__WORK REQUEST__
All lines from the first line of the material up to and including the line with "characters, where they" must be copied exactly, and no others.

__RECORDS FOR THIS TASK__
(** * helix-datadog-feeder: the DataDog delivery client ([src/datadog.js])

    A shallow embedding of [DataDogLogger] (constructor, [shouldSendLevel],
    [createLogEntry], [sendPayload], [sendEntries]) and of the retrying
    [fetchRetry] it posts with, followed by the properties of the
    specification that concern them. The field extractor
    ([src/extract-fields.js]) is a parameter of the client; the pipeline
    orchestrator ([src/index.js]) and a field extractor to run the test
    cases with are modelled from the specification.

    Conventions of the embedding.
    - A JavaScript string is the [string] of its UTF-8 bytes (the strings
      of well-formed text); equality, concatenation and the escapes of
      [JSON.stringify] read the same on the bytes. [toUpperCase],
      [toLowerCase] and [trimEnd] are computed on a string of ASCII
      characters, where they do not depend on Unicode; on any other string
      they are what the tables of Unicode say, and these tables are a
      parameter of the development.
    - JavaScript integers ([timestamp], the result of [indexOf]) are [Z];
      an HTTP status is an [N]; lengths and attempt counters are [nat].
    - [undefined] for an optional property is [None].
    - [async] code is sequential here ([await] at every call), so a
      computation is a function from the world before it to an outcome and
      the world after it; the world records, in order, every observable
      effect (diagnostics, requests, timer waits, queue messages). *)

From Stdlib Require Import List String Ascii Bool ZArith NArith Arith Lia.
From Stdlib Require Import DecimalString.
Import ListNotations.
Open Scope string_scope.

__FINISHED EXERCISE__
(** * helix-datadog-feeder: the DataDog delivery client ([src/datadog.js])

    A shallow embedding of [DataDogLogger] (constructor, [shouldSendLevel],
    [createLogEntry], [sendPayload], [sendEntries]) and of the retrying
    [fetchRetry] it posts with, followed by the properties of the
    specification that concern them. The field extractor
    ([src/extract-fields.js]) is a parameter of the client; the pipeline
    orchestrator ([src/index.js]) and a field extractor to run the test
    cases with are modelled from the specification.

    Conventions of the embedding.
    - A JavaScript string is the [string] of its UTF-8 bytes (the strings
      of well-formed text); equality, concatenation and the escapes of
      [JSON.stringify] read the same on the bytes. [toUpperCase],
      [toLowerCase] and [trimEnd] are computed on a string of ASCII
      characters, where they do not depend on Unicode; on any other string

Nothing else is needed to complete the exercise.